• [ACTION ITEM]:
Of the lines below, write out exactly those from the line with "(fmt_d z))) = z." through the line with "destruct (read_field mn", both included, and skip the rest.
-------
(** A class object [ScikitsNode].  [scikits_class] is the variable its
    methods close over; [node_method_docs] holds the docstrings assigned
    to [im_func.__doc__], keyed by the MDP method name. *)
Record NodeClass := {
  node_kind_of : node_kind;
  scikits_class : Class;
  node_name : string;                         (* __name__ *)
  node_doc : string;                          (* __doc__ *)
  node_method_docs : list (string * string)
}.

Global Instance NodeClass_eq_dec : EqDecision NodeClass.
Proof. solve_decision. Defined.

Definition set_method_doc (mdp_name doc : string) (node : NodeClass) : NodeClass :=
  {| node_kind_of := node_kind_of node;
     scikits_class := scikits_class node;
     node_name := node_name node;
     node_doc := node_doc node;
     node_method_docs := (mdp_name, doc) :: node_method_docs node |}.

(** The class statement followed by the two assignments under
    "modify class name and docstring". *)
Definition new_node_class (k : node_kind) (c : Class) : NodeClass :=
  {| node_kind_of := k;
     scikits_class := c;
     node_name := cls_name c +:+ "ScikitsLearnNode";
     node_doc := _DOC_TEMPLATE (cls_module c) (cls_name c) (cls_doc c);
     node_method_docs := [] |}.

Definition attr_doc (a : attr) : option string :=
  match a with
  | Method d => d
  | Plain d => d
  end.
-------
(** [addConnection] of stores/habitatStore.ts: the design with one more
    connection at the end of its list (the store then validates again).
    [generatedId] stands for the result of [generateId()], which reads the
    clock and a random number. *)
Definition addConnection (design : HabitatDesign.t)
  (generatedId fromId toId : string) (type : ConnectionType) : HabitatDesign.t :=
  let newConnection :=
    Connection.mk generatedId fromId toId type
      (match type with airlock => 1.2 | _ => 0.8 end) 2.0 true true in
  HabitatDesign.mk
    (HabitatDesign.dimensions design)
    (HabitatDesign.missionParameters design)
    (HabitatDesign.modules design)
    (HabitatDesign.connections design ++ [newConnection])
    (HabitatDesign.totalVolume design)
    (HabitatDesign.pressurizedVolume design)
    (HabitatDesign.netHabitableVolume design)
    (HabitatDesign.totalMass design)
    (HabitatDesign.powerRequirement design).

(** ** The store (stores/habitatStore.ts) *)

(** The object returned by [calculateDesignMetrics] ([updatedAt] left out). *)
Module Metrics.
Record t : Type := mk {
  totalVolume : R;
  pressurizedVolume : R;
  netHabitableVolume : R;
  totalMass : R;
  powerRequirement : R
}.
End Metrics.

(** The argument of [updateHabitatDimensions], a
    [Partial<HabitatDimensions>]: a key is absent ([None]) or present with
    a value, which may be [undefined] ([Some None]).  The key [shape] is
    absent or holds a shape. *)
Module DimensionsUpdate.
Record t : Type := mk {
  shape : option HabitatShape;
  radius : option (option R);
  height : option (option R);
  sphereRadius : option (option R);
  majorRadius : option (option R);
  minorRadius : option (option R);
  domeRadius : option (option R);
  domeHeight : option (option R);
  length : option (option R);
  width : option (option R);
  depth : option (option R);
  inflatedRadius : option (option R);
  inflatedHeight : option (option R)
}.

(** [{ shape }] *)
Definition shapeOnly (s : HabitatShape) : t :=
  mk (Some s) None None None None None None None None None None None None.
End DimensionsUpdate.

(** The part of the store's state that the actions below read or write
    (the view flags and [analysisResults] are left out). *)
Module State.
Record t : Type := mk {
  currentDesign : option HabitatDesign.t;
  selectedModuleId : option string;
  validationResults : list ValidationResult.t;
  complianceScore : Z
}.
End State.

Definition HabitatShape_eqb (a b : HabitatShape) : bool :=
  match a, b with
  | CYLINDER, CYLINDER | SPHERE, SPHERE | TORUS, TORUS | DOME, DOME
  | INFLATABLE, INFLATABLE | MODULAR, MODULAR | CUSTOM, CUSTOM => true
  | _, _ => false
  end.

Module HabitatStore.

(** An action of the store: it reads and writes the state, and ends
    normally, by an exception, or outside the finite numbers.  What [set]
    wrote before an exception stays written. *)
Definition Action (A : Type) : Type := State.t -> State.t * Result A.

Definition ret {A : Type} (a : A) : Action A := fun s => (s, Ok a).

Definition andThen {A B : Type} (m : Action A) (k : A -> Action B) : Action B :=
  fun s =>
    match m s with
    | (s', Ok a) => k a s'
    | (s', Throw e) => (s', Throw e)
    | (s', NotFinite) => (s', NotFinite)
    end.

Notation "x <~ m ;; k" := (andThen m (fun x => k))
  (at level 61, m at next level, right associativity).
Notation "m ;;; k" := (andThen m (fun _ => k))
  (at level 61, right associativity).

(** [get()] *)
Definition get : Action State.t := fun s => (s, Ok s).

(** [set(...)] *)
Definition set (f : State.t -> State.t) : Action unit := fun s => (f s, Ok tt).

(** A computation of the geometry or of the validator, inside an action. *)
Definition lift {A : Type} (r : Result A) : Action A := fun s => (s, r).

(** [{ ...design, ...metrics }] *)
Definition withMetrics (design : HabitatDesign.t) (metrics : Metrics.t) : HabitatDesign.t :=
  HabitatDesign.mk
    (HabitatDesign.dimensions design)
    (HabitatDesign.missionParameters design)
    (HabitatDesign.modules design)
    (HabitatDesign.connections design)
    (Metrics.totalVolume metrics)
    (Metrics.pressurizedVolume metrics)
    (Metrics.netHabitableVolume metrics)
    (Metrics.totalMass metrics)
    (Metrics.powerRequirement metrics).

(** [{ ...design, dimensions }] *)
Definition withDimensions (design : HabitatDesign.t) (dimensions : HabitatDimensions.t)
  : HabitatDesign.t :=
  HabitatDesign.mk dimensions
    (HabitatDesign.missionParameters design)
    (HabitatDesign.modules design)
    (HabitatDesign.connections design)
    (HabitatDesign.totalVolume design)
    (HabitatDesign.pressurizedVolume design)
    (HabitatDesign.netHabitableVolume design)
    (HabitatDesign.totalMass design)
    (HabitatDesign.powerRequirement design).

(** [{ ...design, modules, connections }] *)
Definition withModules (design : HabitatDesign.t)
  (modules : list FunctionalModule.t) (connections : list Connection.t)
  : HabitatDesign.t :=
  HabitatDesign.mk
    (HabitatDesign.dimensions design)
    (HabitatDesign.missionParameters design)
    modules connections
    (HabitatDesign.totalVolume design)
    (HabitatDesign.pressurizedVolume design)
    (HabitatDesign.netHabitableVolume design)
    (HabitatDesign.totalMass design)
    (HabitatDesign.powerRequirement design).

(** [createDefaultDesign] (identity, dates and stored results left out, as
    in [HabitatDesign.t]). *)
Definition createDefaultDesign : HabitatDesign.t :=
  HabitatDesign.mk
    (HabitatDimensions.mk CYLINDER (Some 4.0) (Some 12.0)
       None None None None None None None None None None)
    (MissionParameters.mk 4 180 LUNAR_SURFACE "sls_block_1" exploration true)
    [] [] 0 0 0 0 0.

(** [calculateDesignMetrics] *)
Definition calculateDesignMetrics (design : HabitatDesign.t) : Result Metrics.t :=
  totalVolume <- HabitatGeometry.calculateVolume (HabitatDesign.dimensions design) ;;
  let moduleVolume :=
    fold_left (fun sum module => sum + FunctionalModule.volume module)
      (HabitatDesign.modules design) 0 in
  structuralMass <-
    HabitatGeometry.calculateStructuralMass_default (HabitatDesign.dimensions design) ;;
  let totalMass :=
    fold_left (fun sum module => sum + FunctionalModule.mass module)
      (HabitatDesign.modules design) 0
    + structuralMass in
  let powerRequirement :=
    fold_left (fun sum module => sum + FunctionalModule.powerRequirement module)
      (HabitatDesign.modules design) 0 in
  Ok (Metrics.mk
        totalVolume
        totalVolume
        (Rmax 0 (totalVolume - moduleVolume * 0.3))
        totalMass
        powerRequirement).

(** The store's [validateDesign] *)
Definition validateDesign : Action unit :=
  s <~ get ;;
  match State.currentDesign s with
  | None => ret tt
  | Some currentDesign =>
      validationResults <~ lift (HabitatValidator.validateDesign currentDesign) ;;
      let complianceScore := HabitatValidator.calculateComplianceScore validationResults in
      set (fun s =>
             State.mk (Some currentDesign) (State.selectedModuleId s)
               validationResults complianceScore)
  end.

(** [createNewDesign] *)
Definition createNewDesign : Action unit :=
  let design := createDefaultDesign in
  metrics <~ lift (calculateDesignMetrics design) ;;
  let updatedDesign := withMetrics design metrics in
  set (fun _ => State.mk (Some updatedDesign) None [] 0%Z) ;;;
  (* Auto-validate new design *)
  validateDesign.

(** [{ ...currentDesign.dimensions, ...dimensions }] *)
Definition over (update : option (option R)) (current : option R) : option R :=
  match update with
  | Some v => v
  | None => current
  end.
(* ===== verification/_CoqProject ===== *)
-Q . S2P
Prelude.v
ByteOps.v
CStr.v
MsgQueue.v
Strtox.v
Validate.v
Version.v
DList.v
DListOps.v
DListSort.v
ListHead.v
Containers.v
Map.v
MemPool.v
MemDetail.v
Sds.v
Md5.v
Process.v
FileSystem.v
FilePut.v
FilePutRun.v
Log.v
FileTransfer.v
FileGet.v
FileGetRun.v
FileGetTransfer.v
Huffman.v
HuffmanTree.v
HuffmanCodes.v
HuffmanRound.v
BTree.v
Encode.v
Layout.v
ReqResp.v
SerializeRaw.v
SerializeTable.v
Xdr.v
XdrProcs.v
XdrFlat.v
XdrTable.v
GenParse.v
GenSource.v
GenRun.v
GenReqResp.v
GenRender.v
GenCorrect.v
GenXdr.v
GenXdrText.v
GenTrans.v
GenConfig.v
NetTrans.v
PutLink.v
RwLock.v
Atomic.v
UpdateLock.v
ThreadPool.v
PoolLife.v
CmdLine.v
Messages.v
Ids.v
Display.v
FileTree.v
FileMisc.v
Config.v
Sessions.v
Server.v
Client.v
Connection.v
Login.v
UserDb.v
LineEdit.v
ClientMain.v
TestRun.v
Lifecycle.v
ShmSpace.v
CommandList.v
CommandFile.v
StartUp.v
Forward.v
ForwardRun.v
-------
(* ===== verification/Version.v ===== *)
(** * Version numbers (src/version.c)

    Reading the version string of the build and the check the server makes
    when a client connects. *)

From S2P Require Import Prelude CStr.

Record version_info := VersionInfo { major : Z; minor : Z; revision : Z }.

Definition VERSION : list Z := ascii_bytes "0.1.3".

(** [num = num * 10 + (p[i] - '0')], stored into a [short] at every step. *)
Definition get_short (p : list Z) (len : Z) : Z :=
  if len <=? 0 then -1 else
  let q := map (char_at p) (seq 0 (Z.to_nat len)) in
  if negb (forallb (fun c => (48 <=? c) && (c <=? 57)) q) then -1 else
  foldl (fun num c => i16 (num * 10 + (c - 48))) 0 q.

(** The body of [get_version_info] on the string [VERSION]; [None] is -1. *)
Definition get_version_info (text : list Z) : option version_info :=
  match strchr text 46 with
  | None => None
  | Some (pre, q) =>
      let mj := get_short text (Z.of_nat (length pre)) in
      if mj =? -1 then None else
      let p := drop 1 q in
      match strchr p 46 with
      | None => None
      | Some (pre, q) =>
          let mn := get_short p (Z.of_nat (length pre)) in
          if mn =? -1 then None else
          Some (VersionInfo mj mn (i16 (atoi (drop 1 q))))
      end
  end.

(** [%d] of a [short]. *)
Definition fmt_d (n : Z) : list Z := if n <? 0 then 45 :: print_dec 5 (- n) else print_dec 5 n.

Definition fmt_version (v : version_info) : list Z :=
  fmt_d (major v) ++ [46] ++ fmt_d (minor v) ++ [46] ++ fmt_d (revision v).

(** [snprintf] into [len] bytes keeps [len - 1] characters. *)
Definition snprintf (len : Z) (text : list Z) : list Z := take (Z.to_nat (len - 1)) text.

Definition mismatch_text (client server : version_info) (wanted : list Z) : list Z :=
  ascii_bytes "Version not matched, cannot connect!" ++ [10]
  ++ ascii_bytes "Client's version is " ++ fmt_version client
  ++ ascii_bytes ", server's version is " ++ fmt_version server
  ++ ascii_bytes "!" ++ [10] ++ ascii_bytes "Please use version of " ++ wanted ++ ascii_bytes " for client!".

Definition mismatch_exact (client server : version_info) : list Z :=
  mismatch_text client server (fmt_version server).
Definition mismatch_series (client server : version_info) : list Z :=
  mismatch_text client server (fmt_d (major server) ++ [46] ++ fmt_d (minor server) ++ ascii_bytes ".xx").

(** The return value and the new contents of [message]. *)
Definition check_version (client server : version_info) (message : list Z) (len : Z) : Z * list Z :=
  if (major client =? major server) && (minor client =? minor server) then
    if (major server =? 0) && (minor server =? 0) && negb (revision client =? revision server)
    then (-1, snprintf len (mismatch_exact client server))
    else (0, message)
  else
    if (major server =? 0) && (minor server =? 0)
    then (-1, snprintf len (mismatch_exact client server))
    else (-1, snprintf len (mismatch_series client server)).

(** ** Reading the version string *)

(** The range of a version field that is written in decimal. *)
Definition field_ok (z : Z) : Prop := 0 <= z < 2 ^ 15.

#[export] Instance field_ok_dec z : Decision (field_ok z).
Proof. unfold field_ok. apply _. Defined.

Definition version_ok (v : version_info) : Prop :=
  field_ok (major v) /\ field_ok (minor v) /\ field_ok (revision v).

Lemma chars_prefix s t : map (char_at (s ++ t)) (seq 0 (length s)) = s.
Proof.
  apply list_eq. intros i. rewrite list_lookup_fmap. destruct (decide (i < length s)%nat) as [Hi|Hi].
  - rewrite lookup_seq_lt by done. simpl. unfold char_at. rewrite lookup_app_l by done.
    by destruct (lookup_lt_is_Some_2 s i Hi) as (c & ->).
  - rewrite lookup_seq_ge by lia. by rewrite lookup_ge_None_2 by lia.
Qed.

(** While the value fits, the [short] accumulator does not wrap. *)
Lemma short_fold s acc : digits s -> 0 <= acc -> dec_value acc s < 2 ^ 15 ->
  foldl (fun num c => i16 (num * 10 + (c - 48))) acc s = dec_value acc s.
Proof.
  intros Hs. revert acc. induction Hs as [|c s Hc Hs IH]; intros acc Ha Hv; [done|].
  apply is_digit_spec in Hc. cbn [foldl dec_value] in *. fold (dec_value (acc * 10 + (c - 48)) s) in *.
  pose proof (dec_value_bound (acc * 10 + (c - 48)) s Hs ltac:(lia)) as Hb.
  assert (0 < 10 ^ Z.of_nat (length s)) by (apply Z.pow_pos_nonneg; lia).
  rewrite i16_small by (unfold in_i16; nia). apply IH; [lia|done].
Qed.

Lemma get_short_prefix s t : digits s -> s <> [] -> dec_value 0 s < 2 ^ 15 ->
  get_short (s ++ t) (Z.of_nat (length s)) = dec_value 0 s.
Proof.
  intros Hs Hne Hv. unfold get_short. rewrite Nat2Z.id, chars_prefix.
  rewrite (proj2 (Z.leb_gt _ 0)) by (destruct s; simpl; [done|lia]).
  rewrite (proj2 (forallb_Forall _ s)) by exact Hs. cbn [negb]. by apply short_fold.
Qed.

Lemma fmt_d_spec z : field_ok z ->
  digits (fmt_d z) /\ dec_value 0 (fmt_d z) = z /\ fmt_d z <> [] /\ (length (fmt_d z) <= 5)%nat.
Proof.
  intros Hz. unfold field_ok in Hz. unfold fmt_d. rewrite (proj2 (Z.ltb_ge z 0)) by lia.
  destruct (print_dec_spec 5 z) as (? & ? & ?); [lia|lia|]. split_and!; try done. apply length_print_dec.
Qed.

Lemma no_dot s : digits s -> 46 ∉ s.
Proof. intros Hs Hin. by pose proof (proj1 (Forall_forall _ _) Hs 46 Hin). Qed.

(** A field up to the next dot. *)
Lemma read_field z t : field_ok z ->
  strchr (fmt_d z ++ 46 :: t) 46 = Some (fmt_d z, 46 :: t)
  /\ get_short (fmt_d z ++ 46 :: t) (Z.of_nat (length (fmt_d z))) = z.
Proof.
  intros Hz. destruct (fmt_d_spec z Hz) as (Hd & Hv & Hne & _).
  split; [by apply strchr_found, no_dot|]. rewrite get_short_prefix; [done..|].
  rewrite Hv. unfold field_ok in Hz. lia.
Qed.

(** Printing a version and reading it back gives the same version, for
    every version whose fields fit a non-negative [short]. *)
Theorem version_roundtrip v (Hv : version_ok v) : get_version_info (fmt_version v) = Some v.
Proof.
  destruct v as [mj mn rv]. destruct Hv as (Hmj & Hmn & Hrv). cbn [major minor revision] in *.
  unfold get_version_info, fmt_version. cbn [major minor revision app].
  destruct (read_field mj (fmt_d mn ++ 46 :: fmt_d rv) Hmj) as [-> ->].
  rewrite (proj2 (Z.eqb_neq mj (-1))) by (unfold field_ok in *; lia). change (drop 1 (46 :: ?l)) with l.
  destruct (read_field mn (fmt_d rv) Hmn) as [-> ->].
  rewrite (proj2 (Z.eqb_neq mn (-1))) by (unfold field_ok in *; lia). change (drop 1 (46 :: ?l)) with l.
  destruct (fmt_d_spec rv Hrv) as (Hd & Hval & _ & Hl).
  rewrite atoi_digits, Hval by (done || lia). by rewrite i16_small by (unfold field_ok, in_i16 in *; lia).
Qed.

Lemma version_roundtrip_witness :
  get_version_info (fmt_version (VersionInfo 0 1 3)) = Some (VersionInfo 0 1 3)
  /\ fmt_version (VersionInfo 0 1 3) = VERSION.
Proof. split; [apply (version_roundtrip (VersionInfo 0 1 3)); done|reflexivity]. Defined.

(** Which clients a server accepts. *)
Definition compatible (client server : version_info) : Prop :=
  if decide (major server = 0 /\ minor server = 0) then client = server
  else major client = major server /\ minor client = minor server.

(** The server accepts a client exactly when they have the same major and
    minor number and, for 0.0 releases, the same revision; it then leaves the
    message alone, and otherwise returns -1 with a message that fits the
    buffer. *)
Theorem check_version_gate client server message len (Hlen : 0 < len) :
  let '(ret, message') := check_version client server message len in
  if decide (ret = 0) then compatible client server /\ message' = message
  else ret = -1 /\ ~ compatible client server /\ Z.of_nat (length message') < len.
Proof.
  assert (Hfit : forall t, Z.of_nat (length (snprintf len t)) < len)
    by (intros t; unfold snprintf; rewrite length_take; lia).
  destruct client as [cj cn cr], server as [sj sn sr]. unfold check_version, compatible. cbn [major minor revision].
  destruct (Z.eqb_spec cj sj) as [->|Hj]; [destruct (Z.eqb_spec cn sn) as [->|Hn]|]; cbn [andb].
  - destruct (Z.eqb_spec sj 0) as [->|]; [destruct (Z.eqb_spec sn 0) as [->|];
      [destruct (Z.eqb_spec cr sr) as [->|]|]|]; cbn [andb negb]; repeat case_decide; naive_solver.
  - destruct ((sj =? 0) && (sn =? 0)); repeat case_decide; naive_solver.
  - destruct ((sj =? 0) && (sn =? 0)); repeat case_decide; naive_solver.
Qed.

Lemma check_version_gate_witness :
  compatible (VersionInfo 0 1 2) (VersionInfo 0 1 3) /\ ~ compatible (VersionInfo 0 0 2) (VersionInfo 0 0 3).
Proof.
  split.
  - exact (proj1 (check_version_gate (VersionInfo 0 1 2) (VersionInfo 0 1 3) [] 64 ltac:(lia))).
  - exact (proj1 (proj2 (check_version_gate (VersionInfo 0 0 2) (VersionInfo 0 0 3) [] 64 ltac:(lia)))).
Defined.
-------
• [TASK OUTPUT]:
  /\ get_short (fmt_d z ++ 46 :: t) (Z.of_nat (length (fmt_d z))) = z.
Proof.
  intros Hz. destruct (fmt_d_spec z Hz) as (Hd & Hv & Hne & _).
  split; [by apply strchr_found, no_dot|]. rewrite get_short_prefix; [done..|].
  rewrite Hv. unfold field_ok in Hz. lia.
Qed.

(** Printing a version and reading it back gives the same version, for
    every version whose fields fit a non-negative [short]. *)
Theorem version_roundtrip v (Hv : version_ok v) : get_version_info (fmt_version v) = Some v.
Proof.
  destruct v as [mj mn rv]. destruct Hv as (Hmj & Hmn & Hrv). cbn [major minor revision] in *.
  unfold get_version_info, fmt_version. cbn [major minor revision app].
  destruct (read_field mj (fmt_d mn ++ 46 :: fmt_d rv) Hmj) as [-> ->].
  rewrite (proj2 (Z.eqb_neq mj (-1))) by (unfold field_ok in *; lia). change (drop 1 (46 :: ?l)) with l.
  destruct (read_field mn (fmt_d rv) Hmn) as [-> ->].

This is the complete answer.